In order to make a valid Will you need “capacity.” In short this means you have to be able to understand what you are doing.
The legal test as to whether a person has the capacity to make a Will is of the utmost importance to both beneficiaries and solicitors alike. The rules as to whether a person satisfies this test have been refined through case law, and the current guidelines are found in the case of Banks v. Goodfellow.
If it can be proved that a person did not have the “relevant testamentary capacity” at the time of signing the Will, it will almost always mean that the Will is invalid – which can mean that the person’s assets do not go to the person they wanted to have them..

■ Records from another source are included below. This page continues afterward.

(** [PromptEngine.generate_keywords_analysis_prompt], with the personas the
    engine has loaded. *)
Variable generate_keywords_analysis_prompt : str -> str.

(** The loop [while audio_file.state.name == "PROCESSING"], looked at for
    [rounds] rounds. *)
Fixpoint await (rounds : nat) (audio_file : RemoteFile) (w : World)
    (calls : list Call) : Awaited * World * list Call :=
  if str_eqb (state_name audio_file) (lit "PROCESSING") then
    match rounds with
    | 0 => (StillProcessing, w, calls)
    | S rounds' =>
        match get_file (file_name audio_file) w with
        | (Some audio_file', w') =>
            await rounds' audio_file' w'
              (calls ++ [GetFile (file_name audio_file)])
        | (None, w') =>
            (PollRaised, w', calls ++ [GetFile (file_name audio_file)])
        end
    end
  else (Ready audio_file, w, calls).

(** What a call leaves behind: [Some result] when it returned [result],
    [None] when it is still polling; the service; the calls made. *)
Record Analysis := {
  analysis : option (option Json);
  service_then : World;
  calls_made : list Call
}.

(** The lines from ["Keywords" in metadata] to [return metadata]. *)
Definition with_processed_keywords (banned_file : option str)
    (metadata : Json) (w : World) (calls : list Call) : Analysis :=
  let raised := {| analysis := Some None; service_then := w;
                   calls_made := calls |} in
  let unchanged := {| analysis := Some (Some metadata); service_then := w;
                      calls_made := calls |} in
  match json_contains (lit "Keywords") metadata with
  | None => raised
  | Some false => unchanged
  | Some true =>
      match metadata with
      | JObject members =>
          match item (lit "Keywords") members with
          | None => raised
          | Some v =>
              if json_truthy v then
                match v with
                | JString keywords_raw =>
                    let out := process_keywords World generate_content
                                 banned_file keywords_raw w in
                    {| analysis :=
                         Some (Some (JObject
                                 (set_item (lit "Keywords")
                                    (JString (returned out)) members)));
                       service_then := service_after out;
                       calls_made := calls ++ map Rephrase (prompts out) |}
                | _ => raised
                end
              else unchanged
          end
      | _ => raised
      end
  end.

Definition analyze_audio_file (rounds : nat) (banned_file : option str)
    (file_path catalog : str) (w : World) : Analysis :=
  match upload_file file_path w with
  | (None, w1) =>
      {| analysis := Some None; service_then := w1;
         calls_made := [UploadFile file_path] |}
  | (Some uploaded, w1) =>
      match await rounds uploaded w1 [UploadFile file_path] with
      | (StillProcessing, w2, calls) =>
          {| analysis := None; service_then := w2; calls_made := calls |}
      | (PollRaised, w2, calls) =>
          {| analysis := Some None; service_then := w2; calls_made := calls |}
      | (Ready audio_file, w2, calls) =>
          if str_eqb (state_name audio_file) (lit "FAILED") then
            {| analysis := Some None; service_then := w2; calls_made := calls |}
          else
            let analysis_prompt := generate_keywords_analysis_prompt catalog in
            let calls :=
              calls ++ [GenerateContent analysis_prompt (file_name audio_file)] in
            match analyze_audio analysis_prompt audio_file w2 with
            | (None, w3) =>
                {| analysis := Some None; service_then := w3;
                   calls_made := calls |}
            | (Some response_text, w3) =>
                let calls := calls ++ [DeleteFile (file_name audio_file)] in
                match delete_file (file_name audio_file) w3 with
                | (false, w4) =>
                    {| analysis := Some None; service_then := w4;
                       calls_made := calls |}
                | (true, w4) =>
                    match response_text with
                    | None =>
                        {| analysis := Some None; service_then := w4;
                           calls_made := calls |}
                    | Some text =>
                        match loads (unfence text) with
                        | None =>
                            {| analysis := Some None; service_then := w4;
                               calls_made := calls |}
                        | Some metadata =>
                            with_processed_keywords banned_file metadata
                              w4 calls
                        end
                    end
                end
            end
      end
  end.

End AudioAnalysis.

Arguments JNull {Number}.
Arguments JBool {Number}.
Arguments JNumber {Number}.
Arguments JString {Number}.
Arguments JArray {Number}.
Arguments JObject {Number}.
Arguments analysis {Number World}.
Arguments service_then {Number World}.
Arguments calls_made {Number World}.

(** ** The album-description prompt (prompts.py, and Tab 03 of app.py) *)

Definition newline : ascii := "010"%char.

(** [self.personas.get(name, "")] *)
Definition persona (personas : list (str * str)) (name : str) : str :=
  match find (fun kv => str_eqb (fst kv) name) personas with
  | Some kv => snd kv
  | None => []
  end.

Definition generate_album_description_prompt (personas : list (str * str))
    (all_track_descriptions : list str) (catalog : str) : str * str :=
  let arb_voice := persona personas (lit "Arbitrator") in
  let system_instruction :=
    [newline] ++ lit "        You are the Arbitrator (" ++ arb_voice
    ++ lit ")." ++ [newline]
    ++ lit "        Based on the provided track descriptions for the new '"
    ++ catalog
    ++ lit "' album, synthesize everything into EXACTLY ONE powerful, punchy sentence that summarizes the entire album's vibe and utility. Do not write more than one sentence."
    ++ [newline] ++ lit "        " in
  let descriptions_text :=
    join [newline] (map (fun desc => lit "- " ++ desc) all_track_descriptions) in
  let task_prompt :=
    lit "Track Descriptions:" ++ [newline] ++ descriptions_text in
  (system_instruction, task_prompt).

(** The request Tab 03 builds from the tracks of the session. *)
Definition album_description_request (personas : list (str * str))
    (catalog : str) (records : list Track) : str * str :=
  generate_album_description_prompt personas
    (map (fun t => get (Track_Description t) []) records) catalog.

In Banks v. Goodfellow, it was held that a person is presumed to be capable of making a Will until the contrary is proved by acceptable evidence. The burden of proof only falls on those defending their position as beneficiaries when a “grave suspicion of incapacity arises”.
In order to satisfy this test, a person needs to understand:-
– the nature of what they are doing (to understand why Wills are made and what a Will does)
– , what property they are leaving (do they understand that they have a house, or £50,000, and how much money that is),
– the claims they ought to consider (do they know what relatives they have and what moral claims there might be on their Estate – e.g. to provide for their children?)
If there is any doubt about capacity or there is concern that someone might try and raise this later as an argument that could be used to contest the Will, it is common for a solicitor to ask for a medical opinion. The Courts hold medical evidence in strong regard in these matters, especially those where the doctor or consultant had extensive knowledge of the individual or had recently examined them. In most cases the person’s general practitioner fulfils this role, and if there is any question as to whether someone making a will has capacity then it will always be sensible to obtain a medical opinion which can be placed with the Will in order to avoid the possibility of the Will being contested after death.
Although a valid reason of contesting a Will, the accusation that a person lacked capacity is rarely raised on its own. Those bringing an action against the estate of the deceased often attempt to prove the person had been unduly influenced, coerced into giving the instructions that they did, or had a lack of knowledge, with the capacity argument being a background issue that supports their main argument. That aside however, the increase in understanding and research into illnesses of the mind such as Alzheimer’s and Dementia may mean that this issue becomes a lot more common in future contested estates.
A professionally drafted Will prepared after a careful consultation and properly documented by a Solicitor will make it a lot harder for challenges to a Will to be made.